Morenz took over as the first-line center in his rookie season, scoring 13 goals in 24 games to help the Canadiens win the Stanley Cup, and more than doubled his total, to 28, in 1924-25. In 1927-28, Morenz led the League with 33 goals, 18 assists and 51 points, capturing the first of his three Hart trophies, teaming with wings Aurel Joliat (28 goals) and Art Gagne (20 goals) to form the most explosive attack in the annals of the young League. Literally and figuratively, Howie Morenz, No. 7, was in the middle of it all.
"He's not No. 7 to me," Roy Worters, goalie for the New York Americans, said in an article in Sport magazine. "He's number 77777. Just a blur."
Morenz wasn't French-Canadian by birth, and spoke no French, but it didn't prevent him from becoming a Canadian hockey icon, star of three Stanley Cup winners, a 1945 Hall of Fame inductee and a player who earned the admiration of his fiercest competitors, such as Eddie Shore, the bruising, hard-skating defenseman for the Boston Bruins who regarded Morenz as the only player in the League who could outskate him.

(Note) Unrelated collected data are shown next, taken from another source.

(* ===== verification/PipeSpec.v ===== *)
(** * Pipes (kernel/pipe.c): a bounded queue of bytes

    What [pipewrite] and [piperead] do to the bytes in flight and to the
    user's memory when they do not have to wait. *)
From S2P Require Import Prelude Memory Machine Platform Sv32 Spinlock Printf Kalloc Vm Proc Sleeplock Bio Log Fs Console File.
From S2P Require Import ProcSpec SleepSpec VmSpec UserVm UserCopy.
From stdpp Require Import gmap strings countable prelude.

Open Scope Z_scope.

(** ** The bytes in flight *)

Definition pi_nread (m : gmap Z Z) (pi : Z) : Z := load32 m (pi + PI_nread).
Definition pi_nwrite (m : gmap Z Z) (pi : Z) : Z := load32 m (pi + PI_nwrite).
(** The place of the [i]th byte of the stream. *)
Definition pi_cell (pi i : Z) : Z := pi + PI_data + i mod PIPESIZE.

(** The pipe at [pi] holds [q], oldest byte first; the counters wrap. *)
Record pipe_at (pi : Z) (q : list Z) (m : gmap Z Z) : Prop := {
  pp_count : u32 (pi_nwrite m pi - pi_nread m pi) = Z.of_nat (length q);
  pp_len : Z.of_nat (length q) <= PIPESIZE;
  pp_data : forall i x, q !! i = Some x -> load8 m (pi_cell pi (pi_nread m pi + Z.of_nat i)) = x;
}.

Lemma pi_cell_range pi i : pi + 12 <= pi_cell pi i < pi + 524.
Proof. unfold pi_cell, PI_data, PIPESIZE. pose proof (Z.mod_pos_bound i 512). lia. Qed.
Lemma pi_cell_u32 pi i : pi_cell pi (u32 i) = pi_cell pi i.
Proof. unfold pi_cell, u32, PIPESIZE. f_equal. Z.div_mod_to_equations. lia. Qed.
Lemma pi_cell_ne pi i j : 0 < j - i < PIPESIZE -> pi_cell pi i <> pi_cell pi j.
Proof. unfold pi_cell, PIPESIZE. intros H. Z.div_mod_to_equations. lia. Qed.

Lemma pipe_full pi q m : pipe_at pi q m ->
  (pi_nwrite m pi =? u32 (pi_nread m pi + PIPESIZE)) = (Z.of_nat (length q) =? PIPESIZE).
Proof.
  intros [H1 H2 _]. apply eq_true_iff_eq. rewrite !Z.eqb_eq.
  pose proof (load32_range m (pi + PI_nwrite)) as R1. pose proof (load32_range m (pi + PI_nread)) as R2.
  fold (pi_nwrite m pi) in R1. fold (pi_nread m pi) in R2. unfold u32, is_u32, PIPESIZE in *.
  Z.div_mod_to_equations. lia.
Qed.
Lemma pipe_empty pi q m : pipe_at pi q m -> (pi_nread m pi =? pi_nwrite m pi) = (Z.of_nat (length q) =? 0).
Proof.
  intros [H1 H2 _]. apply eq_true_iff_eq. rewrite !Z.eqb_eq.
  pose proof (load32_range m (pi + PI_nwrite)) as R1. pose proof (load32_range m (pi + PI_nread)) as R2.
  fold (pi_nwrite m pi) in R1. fold (pi_nread m pi) in R2. unfold u32, is_u32, PIPESIZE in *.
  Z.div_mod_to_equations. lia.
Qed.

(** One byte in. *)
Definition put_byte (m : gmap Z Z) (pi b : Z) : gmap Z Z :=
  store32 (store8 m (pi_cell pi (pi_nwrite m pi)) b) (pi + PI_nwrite) (u32 (pi_nwrite m pi + 1)).
(** One byte out. *)
Definition drop_byte (m : gmap Z Z) (pi : Z) : gmap Z Z :=
  store32 m (pi + PI_nread) (u32 (pi_nread m pi + 1)).

Lemma put_byte_load8 m pi b a :
  a < pi + PI_nwrite \/ pi + PI_nwrite + 4 <= a -> load8 (put_byte m pi b) a =
    if decide (a = pi_cell pi (pi_nwrite m pi)) then u8 b else load8 m a.
Proof.
  intros H. unfold put_byte. rewrite load8_store32_ne by lia.
  case_decide as E; [subst a; by rewrite load8_store8_eq|by rewrite load8_store8_ne].
Qed.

"[Morenz] had a heart that was unsurpassed in athletic history, and no one ever came close to him in the color department," Shore said, according to greatesthockeylegends.com. "After you watched Howie you wanted to see him often, and as much as I liked to play hockey, I often thought I would have counted it a full evening had I been able to sit in the stands and watch the Morenz maneuvers. Such an inclination never occurred to me about other stars."
By age 30, Morenz's scoring output fell to 14 goals, and the Canadiens tumbled below .500. He slowed noticeably again in the 1933-34 season, managing eight goals, and Dandurand decided it was time to rebuild, shipping Morenz to the Chicago Black Hawks on Oct. 3, 1934. Chicago traded him to the New York Rangers in the middle of the 1935-36 season. It looked as though the great Howie Morenz would be finishing his career with the Rangers, until new ownership took charge of the Canadiens, a once-mighty franchise that had fallen to last place. With fans discontented and the Forum awash in empty seats, the new owners knew they needed to inject life into their team. They made a deal with the Rangers on Sept. 1, 1936, to bring Morenz back to where his career started.
At 34, Morenz was well past his high-speed prime, but he was nonetheless energized by his return to Montreal, and so were the Canadiens, who were 17-9-3 with a road victory against the Maple Leafs in late January 1937.